Run-down government hostels for students in the city leave a lot to be desired
Stench of rotting garbage, plaster peeling off ceilings, bathroom queues and jam-packed living quarters – these are some of the tales that students living in hostels in the city tell about their abodes.
Lack of cleanliness is a problem faced by the students living at the government post-matric hostel for boys near Rajendra Maidan in the city. “The water tank here hasn't been cleaned in ages and our premises are full of overgrown weeds,” said Sharath M. K., a student of Government Law College staying at the post-matric hostel. The two septic tanks in the hostel have developed small cracks, and the stench leaking out of the tanks forces students to keep their windows shut. The students themselves have closed some of these cracks using cement. Adding to the stench is a pile of waste from the hostel mess that is dumped in an open space near the hostel, attracting flies and crows.

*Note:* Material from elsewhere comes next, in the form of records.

(* ===== verification/Steps.v ===== *)
(** * Server events and reachable states

    Every way the event loop can enter [ServerImpl] is an event;
    [server_exec] runs its handler.  [reachable] are the states a server can
    be in after start-up and any sequence of events with machine-integer
    fields.  The two views [ctrl] (protocol control) and [bank] (accounts,
    log, store) carry the frame lemmas the invariant proofs rewrite with. *)
From stdpp Require Import gmap list strings.
From Stdlib Require Import ZArith Lia Ascii.
From S2P Require Import Prelude Chars Types Config Wal OutCall Server.

Inductive server_event :=
| ev_tpc_prepare (request : TransferReq) (response : TransferRes)
| ev_transfer (request : TransferReq) (response : TransferRes)
| ev_tpc_decision (request : TpcTid) (is_commit : bool)
| ev_prepare (request : PrepareReq)
| ev_accept (request : AcceptReq)
| ev_commit (request : CommitReq)
| ev_sync (request : SyncReq)
| ev_balance (request : BalanceReq)
| ev_logs
| ev_disconnect (request : DisconnectReq)
| ev_prepare_reply (status : Status) (request : PrepareReq) (response : PrepareRes)
| ev_accept_reply (status : Status) (request : AcceptReq) (response : AcceptRes)
| ev_sync_reply (status : Status) (response : SyncRes).

Section Steps.
Context {DB : Type} `{KVStore DB} {J : Indeterminate}.
Implicit Types s : Server DB.

Definition server_exec (s : Server DB) (e : server_event) : Server DB * list Out :=
  match e with
  | ev_tpc_prepare r p => let x := processTpcPrepare s r p in (x.1.1.1, x.1.2)
  | ev_transfer r p => let x := processTransferCall s r p in (x.1.1.1, x.1.2)
  | ev_tpc_decision r c => (processTpcDecision s r c, [])
  | ev_prepare r => let x := processPrepareCall s r in (x.1.1, x.2)
  | ev_accept r => ((processAcceptCall s r).1, [])
  | ev_commit r => (processCommitCall s r, [])
  | ev_sync r => (s, [])
  | ev_balance r => ((processGetBalanceCall s r).1, [])
  | ev_logs => (s, [])
  | ev_disconnect r => (processDisconnectCall s r, [])
  | ev_prepare_reply st q p => handlePrepareReply s st q p
  | ev_accept_reply st q p => (handleAcceptReply s st q p, [])
  | ev_sync_reply st p => (handleSyncReply s st p, [])
  end.

Definition server_run (s : Server DB) (es : list server_event) : Server DB :=
  foldl (fun s e => (server_exec s e).1) s es.

(** Events whose integer fields are machine integers; [-1] is no transaction
    id (it is the log's mark for a missing one). *)
Definition wf_log_entry (l : LogEntry) : Prop := wf_entry (entry_of_log l).

Definition event_wf (e : server_event) : Prop :=
  match e with
  | ev_tpc_prepare r _ | ev_transfer r _ => wf_transfer_req r /\ tr_tid r <> -1
  | ev_accept r => wf_transfer_req (aq_r r) /\ tr_tid (aq_r r) <> -1 /\ wf_ballot (aq_ballot r)
  | ev_prepare r => wf_ballot (pq_ballot r)
  | ev_prepare_reply _ _ r => match pr_latest_ballot_num r with Some n => in_int n | None => True end
  | ev_sync_reply _ r => Forall (fun l => wf_log_entry l /\ le_tid l <> -1) (sr_logs r) /\
                         wf_ballot (sr_last_inserted_ballot r)
  | ev_balance r => in_int (bq_client r)
  | _ => True
  end.

Definition reachable (s0 s : Server DB) : Prop :=
  exists es, Forall event_wf es /\ s = server_run s0 es.

Lemma reachable_ind_r (P : Server DB -> Prop) s0 s :
  P s0 -> (forall s e, event_wf e -> P s -> P (server_exec s e).1) -> reachable s0 s -> P s.
Proof.
  intros H0 Hstep (es & Hes & ->). unfold server_run. clear -H0 Hstep Hes.
  revert s0 H0. induction Hes as [|e es He Hes IH]; intros s0 H0; [done|]. cbn. eauto.
Qed.

(** ** Views *)

Record Ctrl := mk_ctrl {
  ct_in_sync : bool; ct_running : bool; ct_tid : Z; ct_ballot : Z;
  ct_promised : bool; ct_promised_num : Ballot; ct_accepted : bool; ct_accept_num : Ballot;
  ct_accept_val : TransferReq; ct_await_prepare : bool; ct_await_accept : bool;
  ct_prepare_successes : Z; ct_accept_successes : Z
}.

Definition ctrl (s : Server DB) : Ctrl :=
  mk_ctrl (in_sync s) (is_paxos_running s) (paxos_tid s) (ballot_num s) (promised s)
    (promised_num s) (accepted s) (accept_num s) (accept_val s) (await_prepare_decision s)
    (await_accept_decision s) (prepare_successes s) (accept_successes s).

Record Bank := mk_bank {
  bk_clusters : Z; bk_cluster : Z; bk_balances : gmap Z Z; bk_db : DB; bk_wal : WAL;
  bk_log : list WALEntry
}.

Definition bank (s : Server DB) : Bank :=
  mk_bank (num_clusters (consts s)) (cluster_id s) (balances s) (db s) (wal s) (log s).

(** Membership depends on the bank view alone. *)
Lemma client_in_cluster_view s s' c :
  num_clusters (consts s') = num_clusters (consts s) -> cluster_id s' = cluster_id s ->
  client_in_cluster s' c = client_in_cluster s c.
Proof. unfold client_in_cluster, getClusterIdFromClientId. by intros -> ->. Qed.

Lemma bank_eq s s' :
  bank s' = bank s ->
  num_clusters (consts s') = num_clusters (consts s) /\ cluster_id s' = cluster_id s /\
  balances s' = balances s /\ db s' = db s /\ wal s' = wal s /\ log s' = log s.
Proof. by intros [= -> -> -> -> -> ->]. Qed.

(** ** Frame lemmas *)

Lemma ctrl_lock c s : ctrl (lock c s) = ctrl s.
Proof. done. Qed.
Lemma ctrl_unlock c s : ctrl (unlock c s) = ctrl s.
Proof. done. Qed.
Lemma ctrl_add_balance c d s : ctrl (add_balance c d s) = ctrl s.
Proof. done. Qed.
Lemma ctrl_updateBalance c b s : ctrl (updateBalance c b s) = ctrl s.
Proof. done. Qed.
Lemma ctrl_touch c s : ctrl (touch_balance c s) = ctrl s.
Proof. done. Qed.
Lemma ctrl_server_prepare r b s : ctrl (server_prepareTransaction r b s) = ctrl s.
Proof. done. Qed.
Lemma ctrl_server_commit r b s : ctrl (server_commitTransaction r b s) = ctrl s.
Proof. done. Qed.

Lemma ctrl_settle c d b s : ctrl (settle_account c d b s) = ctrl s.
Proof. unfold settle_account. by repeat case_match. Qed.

Lemma ctrl_decision s r b : ctrl (processTpcDecision s r b) = ctrl s.
Proof.
  unfold processTpcDecision. destruct (i_am_disconnected s); [done|].
  rewrite !ctrl_settle. by case_match.
Qed.

Lemma ctrl_apply_entry e c d s : ctrl (apply_entry e c d s) = ctrl s.
Proof. unfold apply_entry. by case_match. Qed.

Lemma ctrl_sync_entry s l : ctrl (sync_entry s l) = ctrl s.
Proof. unfold sync_entry. by rewrite !ctrl_apply_entry. Qed.

Lemma ctrl_sync_entries s l : ctrl (foldl sync_entry s l) = ctrl s.
Proof. apply foldl_frame, ctrl_sync_entry. Qed.

Lemma ctrl_reset s : ctrl (resetDisconnectedState s) = ctrl s.
Proof.
  unfold resetDisconnectedState. rewrite (foldl_frame ctrl); [done|].
  intros s' p. by case_match.
Qed.

Lemma ctrl_disconnect_one s n : ctrl (disconnect_one s n) = ctrl s.
Proof. unfold disconnect_one. by repeat case_match. Qed.

Lemma ctrl_disconnect s r : ctrl (processDisconnectCall s r) = ctrl s.
Proof. unfold processDisconnectCall. rewrite (foldl_frame ctrl); [apply ctrl_reset|apply ctrl_disconnect_one]. Qed.

Lemma ctrl_conditions s t : ctrl (conditions_fail s t).1 = ctrl s.
Proof. unfold conditions_fail. by repeat case_match. Qed.

Lemma bank_reset s : bank (resetDisconnectedState s) = bank s.
Proof.
  unfold resetDisconnectedState. rewrite (foldl_frame bank); [done|].
  intros s' p. by case_match.
Qed.

Lemma bank_disconnect_one s n : bank (disconnect_one s n) = bank s.
Proof. unfold disconnect_one. by repeat case_match. Qed.

Lemma bank_disconnect s r : bank (processDisconnectCall s r) = bank s.
Proof. unfold processDisconnectCall. rewrite (foldl_frame bank); [apply bank_reset|apply bank_disconnect_one]. Qed.

Lemma bank_start_prepare s tid : bank (start_prepare s tid).1 = bank s.
Proof. done. Qed.

Lemma bank_prepare_call s r : bank (processPrepareCall s r).1.1 = bank s.
Proof. unfold processPrepareCall. by repeat case_match. Qed.

Lemma bank_prepare_reply s st q p : bank (handlePrepareReply s st q p).1 = bank s.
Proof. unfold handlePrepareReply. by repeat case_match. Qed.

Lemma bank_accept_reply s st q p : bank (handleAcceptReply s st q p) = bank s.
Proof. unfold handleAcceptReply. by repeat case_match. Qed.

End Steps.

Create Rewrite HintDb frame.
#[export] Hint Rewrite @ctrl_lock @ctrl_unlock @ctrl_add_balance @ctrl_updateBalance @ctrl_touch
  @ctrl_server_prepare @ctrl_server_commit @ctrl_settle @ctrl_decision @ctrl_apply_entry
  @ctrl_sync_entry @ctrl_sync_entries @ctrl_reset @ctrl_disconnect @ctrl_conditions : frame.
#[export] Hint Rewrite @bank_reset @bank_disconnect @bank_start_prepare @bank_prepare_call
  @bank_prepare_reply @bank_accept_reply : frame.
Lemma inv_transfer h l n r p outs l' ps :
  net_inv h l n -> ballot_num l < 2 ^ 31 - 1 -> r = req_of (tr_tid r) -> wf_transfer_req r -> tr_tid r <> -1 ->
  l' = (server_exec l (ev_transfer r p)).1 -> outs = (server_exec l (ev_transfer r p)).2 ->
  packets L outs = Some ps ->
  exists h', net_inv h' l' (mk_net (<[L := l']> (servers n)) (wire n ++ ps)) /\ ballot_num l' <= ballot_num l + 1.
Proof.
  intros Hn Hmax Hr Hwf Hne El Eo Hps. pose proof (ni_leader_ok _ _ _ Hn) as Hl.
  assert (ctrl_ok (ctrl l')) as Hctrl by (rewrite El; apply ctrl_ok_exec, (li_ctrl _ _ Hl)).
  cbn [server_exec fst snd] in El, Eo. unfold processTransferCall in El, Eo.
  destruct (runPaxos l r p false) as [[[x1 x2] x3] x4] eqn:E. cbn [fst snd] in El, Eo. subst x1 x3.
  destruct (runPaxos_case _ _ _ _ _ _ _ _ E) as (v & Hcase & _).
  destruct (leads_transfer h l r l' outs v Hl Hmax Hr Hwf Hne Hctrl Hcase) as (h' & Hl' & Hx & Hle & Ht & Hv).
  exists h'. split; [|done]. destruct (li_stubs _ _ Hl) as [Hnd HL].
  destruct (told_packets h' (mk_net (<[L := l']> (servers n)) (wire n ++ ps)) l l' outs ps Hnd HL Ht Hps) as [Hp Hco].
  apply (inv_leader h l); try done.
  - intros q [Hq|Hq]%elem_of_app; auto.
  - intros j b. rewrite commits_app. pose proof (ni_commits _ _ _ Hn j b). destruct (Hco j b) as [H1 [H2|[-> H2]]]; [lia|].
    rewrite (no_commit_yet h l n j (ballot_num l)); [lia|done|]. by apply (li_accept _ _ Hl).
  - intros j b. rewrite commits_app. destruct (Hco j b) as [_ [->|[-> H2]]]; [left; lia|right]. by apply (li_accept _ _ Hl).
  - intros Ha. destruct (Hv Ha) as [|(A1 & A2 & A3)]; [by left|]. rewrite A2, A3. by apply (ni_votes _ _ _ Hn).
Qed.

(** A query or a disconnection, at any server. *)
Lemma inv_neutral h l n i s s' :
  net_inv h l n -> servers n !! i = Some s -> neutral s s' ->
  exists l', net_inv h l' (mk_net (<[i := s']> (servers n)) (wire n)) /\ ballot_num l' = ballot_num l.
Proof.
  intros Hn Hi (Hw & Hc & Hq). destruct (decide (i = L)) as [->|Hne].
  - assert (s = l) as -> by (pose proof (ni_leader _ _ _ Hn); congruence).
    assert (ballot_num s' = ballot_num l /\ accept_successes s' = accept_successes l /\
            await_accept_decision s' = await_accept_decision l) as (E1 & E2 & E3).
    { injection Hc as C1 C2 C3 C4 C5 C6 C7 C8 C9 C10 C11 C12 C13. done. }
    exists s'. split; [|done]. apply (inv_leader_weaker h l); try done.
    + rewrite Hc. apply (li_ctrl _ _ (ni_leader_ok _ _ _ Hn)).
    + intros p Hp. by left.
    + rewrite E1, E2, E3. apply (ni_votes _ _ _ Hn).
  - exists l. split; [|done]. apply (inv_follower_quiet h l n i s); try done. intros p Hp. by left.
Qed.
(* ===== verification/System.v ===== *)
(** * The whole bank: the coordinator, the servers and the RPCs between them

    The servers and their wire ([Network.v]), the coordinator ([Client.v])
    and the coordinator's RPCs.  At the server an RPC is the call object
    [InCall] that serves it, retries included; at the coordinator it is a
    completion [ClientCall].  Everything the environment decides is an
    action: which call runs next, which RPC fails, which reply is heard. *)
From stdpp Require Import gmap list strings.
From Stdlib Require Import ZArith Lia Ascii.
From S2P Require Import Prelude Chars Types Config Wal OutCall Server Store Steps Protocol Calls Network Client.

(** An RPC of the coordinator at server [as_dst]; [as_open] says that the
    coordinator still waits for it. *)
Record Asked := mk_asked { as_dst : Z; as_call : InCall; as_open : bool }.

#[export] Instance Asked_settable : Settable Asked := fun a => mk_asked (as_dst a) (as_call a) (as_open a).

(** The call object that serves a request of the coordinator. *)
Definition call_of (m : client_msg) : InCall :=
  match m with
  | CTransfer r => fill (InCall_new TRANSFER RETRY_TIMEOUT_MS).1 (PTransfer r)
  | CTpcPrepare r => fill (InCall_new TPC_PREPARE RETRY_TIMEOUT_MS).1 (PTransfer r)
  | CTpcCommit r => fill (InCall_new TPC_COMMIT RETRY_TIMEOUT_MS).1 (PTid r)
  | CTpcAbort r => fill (InCall_new TPC_ABORT RETRY_TIMEOUT_MS).1 (PTid r)
  | CDisconnect r => fill (InCall_new DISCONNECT RETRY_TIMEOUT_MS).1 (PDisconnect r)
  end.

(** An RPC to a named server; a call through a null stub ends the process. *)
Definition post (C : constants) (o : COut) : option Asked :=
  match o with
  | CRpc name m => i ← omap_get string_ltb name (server_ids C); Some (mk_asked i (call_of m) true)
  | CNull _ => None
  end.

(** The RPCs to peers among the effects of a call, and its reply, if any. *)
Definition peers_of (es : list call_effect) : list Out :=
  omap (fun e => match e with Peer o => Some o | _ => None end) es.
Definition finished (es : list call_effect) : option reply :=
  head (omap (fun e => match e with Finish p => Some p | _ => None end) es).

(** What the coordinator's completion holds of a reply. *)
Definition completion (c : InCall) (p : reply) : ClientCall :=
  mk_client_call (ic_type c) (match p with RTransfer q => q | _ => default_transfer_res end) StatusOK.

(** What may happen inside a cluster without the coordinator. *)
Definition is_inner (a : action) : bool :=
  match a with
  | Ask _ (ev_balance _) | Ask _ ev_logs | Ask _ (ev_disconnect _) => true
  | Ask _ _ => false
  | Deliver _ | Expire _ | Lose _ => true
  end.

Inductive sys_action :=
| Start (t : Transaction) (tid : Z) (leaders : list std_string)
| Serve (k : nat)
| Break (k : nat) (st : Status)
| Drop (k : nat)
| Hear (k : nat) (now : Z)
| Inside (a : action).

Section System.
Context {DB : Type} `{KVStore DB} {J : Indeterminate}.

Record System := mk_system {
  sys_net : Net DB;
  sys_client : Client;
  sys_calls : list Asked;
  sys_replies : list ClientCall
}.

(** The RPCs [outs] of the coordinator, which has become [c]. *)
Definition posted (y : System) (c : Client) (outs : list COut) (replies : list ClientCall) : option System :=
  new ← mapM (post (cl_consts c)) outs;
  Some (mk_system (sys_net y) c (sys_calls y ++ new) replies).

(** [Start] is one turn of [processTransactions]; [Serve] runs the call
    object [k] once; [Break] ends its RPC at the coordinator without a reply,
    while the server may still run it; [Drop] loses it; [Hear] is one turn of
    [consumeReplies]. *)
Definition sys_exec (y : System) (a : sys_action) : option System :=
  match a with
  | Start t tid leaders =>
    r ← process_one leaders (sys_client y) t tid; posted y r.1 r.2 (sys_replies y)
  | Serve k =>
    a ← sys_calls y !! k;
    s ← servers (sys_net y) !! as_dst a;
    let r := Proceed s (as_call a) in
    n ← moved (sys_net y) (as_dst a) r.1.1 (peers_of r.2) (wire (sys_net y));
    match finished r.2, r.1.2 with
    | Some p, _ =>
      Some (mk_system n (sys_client y) (delete k (sys_calls y))
        (sys_replies y ++ if as_open a then [completion (as_call a) p] else []))
    | None, Some c => Some (mk_system n (sys_client y) (<[k := a <| as_call := c |>]> (sys_calls y)) (sys_replies y))
    | None, None => None
    end
  | Break k st =>
    a ← sys_calls y !! k;
    if as_open a && negb (status_ok st) then
      Some (mk_system (sys_net y) (sys_client y) (<[k := a <| as_open := false |>]> (sys_calls y))
        (sys_replies y ++ [mk_client_call (ic_type (as_call a)) default_transfer_res st]))
    else None
  | Drop k =>
    a ← sys_calls y !! k; Some (mk_system (sys_net y) (sys_client y) (delete k (sys_calls y)) (sys_replies y))
  | Hear k now =>
    c ← sys_replies y !! k;
    let r := consume (sys_client y) c now in posted y r.1 r.2 (delete k (sys_replies y))
  | Inside a =>
    if is_inner a then
      n ← net_exec (sys_net y) a; Some (mk_system n (sys_client y) (sys_calls y) (sys_replies y))
    else None
  end.

Fixpoint sys_run (y : System) (acts : list sys_action) : option System :=
  match acts with
  | [] => Some y
  | a :: acts' => y' ← sys_exec y a; sys_run y' acts'
  end.
End System.
Arguments System DB : clear implicits.
Arguments mk_system {DB}. Arguments sys_net {DB}. Arguments sys_client {DB}.
Arguments sys_calls {DB}. Arguments sys_replies {DB}.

In spite of the problems, students at the hostel say they are better off compared to other hostels in the city.
Unclean surroundings are only one of the many problems faced by those in the men's hostel of Maharaja's College. This hostel built over 60 years ago is falling apart. Rooms with broken windows greet visitors to the run-down building. The plaster has fallen off the ceiling in many parts of the hostel. The larger holes left due to these have been patched up with cement, but others remain, showing the rusty metal skeleton of the building.
The hostel has 98 rooms. But some of these are empty due to the broken windows and poor electrical wiring. “Some of the rooms have faulty wiring. Fans and lights have not been installed in a few other rooms,” said an official of the college.
College officials say little money is available for the upkeep of the hostel. Even when money is available, it is difficult to get the Public Works Department to carry out the maintenance work.
The hostel had received some funds for the preparation for accreditation by the National Assessment and Accreditation Council (NAAC). These have been utilised to buy fans, furniture, utensils and water purifiers. Some re-tiling work is also being undertaken in the hostel.
The newer women's hostel of Maharaja's is much better maintained. The problem here, however, is overcrowding.
“After the Centralised Allotment Process began, we have more students coming from faraway districts like Malappuram and Idukki. We cannot deny them admission to the hostel,” said a hostel official. “So we have many more students staying here, but the facilities have not increased accordingly,” he said.
The hostel has only 12 bathrooms for over 130 girls living here. Five or more girls live in one room, with only four or less cots available per room. Due to space crunch, reading rooms in the hostel have been converted to bedrooms. These larger rooms house up to nine people.
Students of the Government Law College in the city have held several protests over the years to get the women's hostel building in their campus open. The hostel building was constructed in 2006, but is yet to open. “The building can house only 21 girls and the government is unwilling to appoint a warden and other staff for so few a number,” said a college official. Girls from the college are thus forced to find accommodation elsewhere. Shabna Sathar, a student of the college, says that her friends come to the college from as far as Angamaly and Chalakudy. “During the exams, they are forced to stay in private hostels that charge high fees for very poor facilities,” she said.